Data to use:
------------------------------------
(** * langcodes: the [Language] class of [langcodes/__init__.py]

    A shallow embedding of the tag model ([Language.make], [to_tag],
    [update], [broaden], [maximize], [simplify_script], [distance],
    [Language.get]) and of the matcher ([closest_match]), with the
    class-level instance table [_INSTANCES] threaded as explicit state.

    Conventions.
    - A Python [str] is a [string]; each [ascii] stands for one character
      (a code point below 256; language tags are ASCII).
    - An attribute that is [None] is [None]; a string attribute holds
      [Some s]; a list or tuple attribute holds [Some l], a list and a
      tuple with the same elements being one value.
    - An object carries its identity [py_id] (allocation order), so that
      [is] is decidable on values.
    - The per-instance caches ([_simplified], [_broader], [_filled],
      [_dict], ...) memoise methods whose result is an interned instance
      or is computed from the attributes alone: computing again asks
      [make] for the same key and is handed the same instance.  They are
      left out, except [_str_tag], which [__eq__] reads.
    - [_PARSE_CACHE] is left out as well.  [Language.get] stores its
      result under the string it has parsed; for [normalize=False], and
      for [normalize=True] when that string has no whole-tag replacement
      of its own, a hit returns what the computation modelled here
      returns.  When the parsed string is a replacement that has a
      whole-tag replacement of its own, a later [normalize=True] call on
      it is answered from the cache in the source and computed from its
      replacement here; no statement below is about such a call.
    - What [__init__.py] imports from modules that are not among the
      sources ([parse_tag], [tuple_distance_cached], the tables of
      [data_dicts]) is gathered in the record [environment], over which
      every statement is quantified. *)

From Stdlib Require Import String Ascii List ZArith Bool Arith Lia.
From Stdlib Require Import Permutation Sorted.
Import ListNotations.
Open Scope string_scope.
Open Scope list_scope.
------------------------------------
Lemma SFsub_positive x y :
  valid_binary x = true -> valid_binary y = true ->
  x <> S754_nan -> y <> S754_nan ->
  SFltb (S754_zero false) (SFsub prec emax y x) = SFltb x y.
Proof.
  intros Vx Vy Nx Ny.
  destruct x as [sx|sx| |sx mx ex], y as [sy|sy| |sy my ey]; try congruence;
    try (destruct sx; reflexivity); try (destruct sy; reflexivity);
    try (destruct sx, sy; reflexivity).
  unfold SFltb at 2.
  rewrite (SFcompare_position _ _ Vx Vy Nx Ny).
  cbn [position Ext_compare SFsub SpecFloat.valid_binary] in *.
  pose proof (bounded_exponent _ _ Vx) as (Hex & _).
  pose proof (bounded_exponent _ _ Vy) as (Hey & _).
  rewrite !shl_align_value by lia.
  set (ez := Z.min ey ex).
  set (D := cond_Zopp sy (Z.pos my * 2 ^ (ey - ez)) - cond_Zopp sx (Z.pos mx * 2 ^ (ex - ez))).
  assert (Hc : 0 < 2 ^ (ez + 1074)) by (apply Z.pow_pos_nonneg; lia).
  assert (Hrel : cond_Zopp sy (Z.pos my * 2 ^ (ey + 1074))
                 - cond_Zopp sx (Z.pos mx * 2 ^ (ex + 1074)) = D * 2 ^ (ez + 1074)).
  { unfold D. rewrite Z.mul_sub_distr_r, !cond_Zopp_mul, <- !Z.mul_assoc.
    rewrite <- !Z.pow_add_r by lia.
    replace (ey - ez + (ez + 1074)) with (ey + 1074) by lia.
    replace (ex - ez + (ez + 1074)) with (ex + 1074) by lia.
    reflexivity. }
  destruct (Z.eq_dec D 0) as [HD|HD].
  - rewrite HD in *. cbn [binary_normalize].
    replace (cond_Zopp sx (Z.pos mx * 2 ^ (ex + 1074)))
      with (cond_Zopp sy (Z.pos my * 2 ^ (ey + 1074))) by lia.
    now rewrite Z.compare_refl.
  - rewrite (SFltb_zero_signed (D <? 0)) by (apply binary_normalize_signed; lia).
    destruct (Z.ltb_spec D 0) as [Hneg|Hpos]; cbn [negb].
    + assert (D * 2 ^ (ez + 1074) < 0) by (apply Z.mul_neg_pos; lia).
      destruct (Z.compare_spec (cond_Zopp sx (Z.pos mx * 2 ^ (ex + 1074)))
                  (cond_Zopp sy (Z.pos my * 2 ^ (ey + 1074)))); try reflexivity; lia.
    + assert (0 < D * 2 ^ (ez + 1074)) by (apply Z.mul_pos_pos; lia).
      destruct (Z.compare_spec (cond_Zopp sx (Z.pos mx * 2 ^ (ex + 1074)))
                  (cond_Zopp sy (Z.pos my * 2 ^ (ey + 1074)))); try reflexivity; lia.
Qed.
------------------------------------
Problem:
Retype exactly the span of lines from the one with "- What [__init__.py]" through the one with "Open Scope list_scope."; include both ends and omit the rest of the material.

Answer below:
    - What [__init__.py] imports from modules that are not among the
      sources ([parse_tag], [tuple_distance_cached], the tables of
      [data_dicts]) is gathered in the record [environment], over which
      every statement is quantified. *)

From Stdlib Require Import String Ascii List ZArith Bool Arith Lia.
From Stdlib Require Import Permutation Sorted.
Import ListNotations.
Open Scope string_scope.
Open Scope list_scope.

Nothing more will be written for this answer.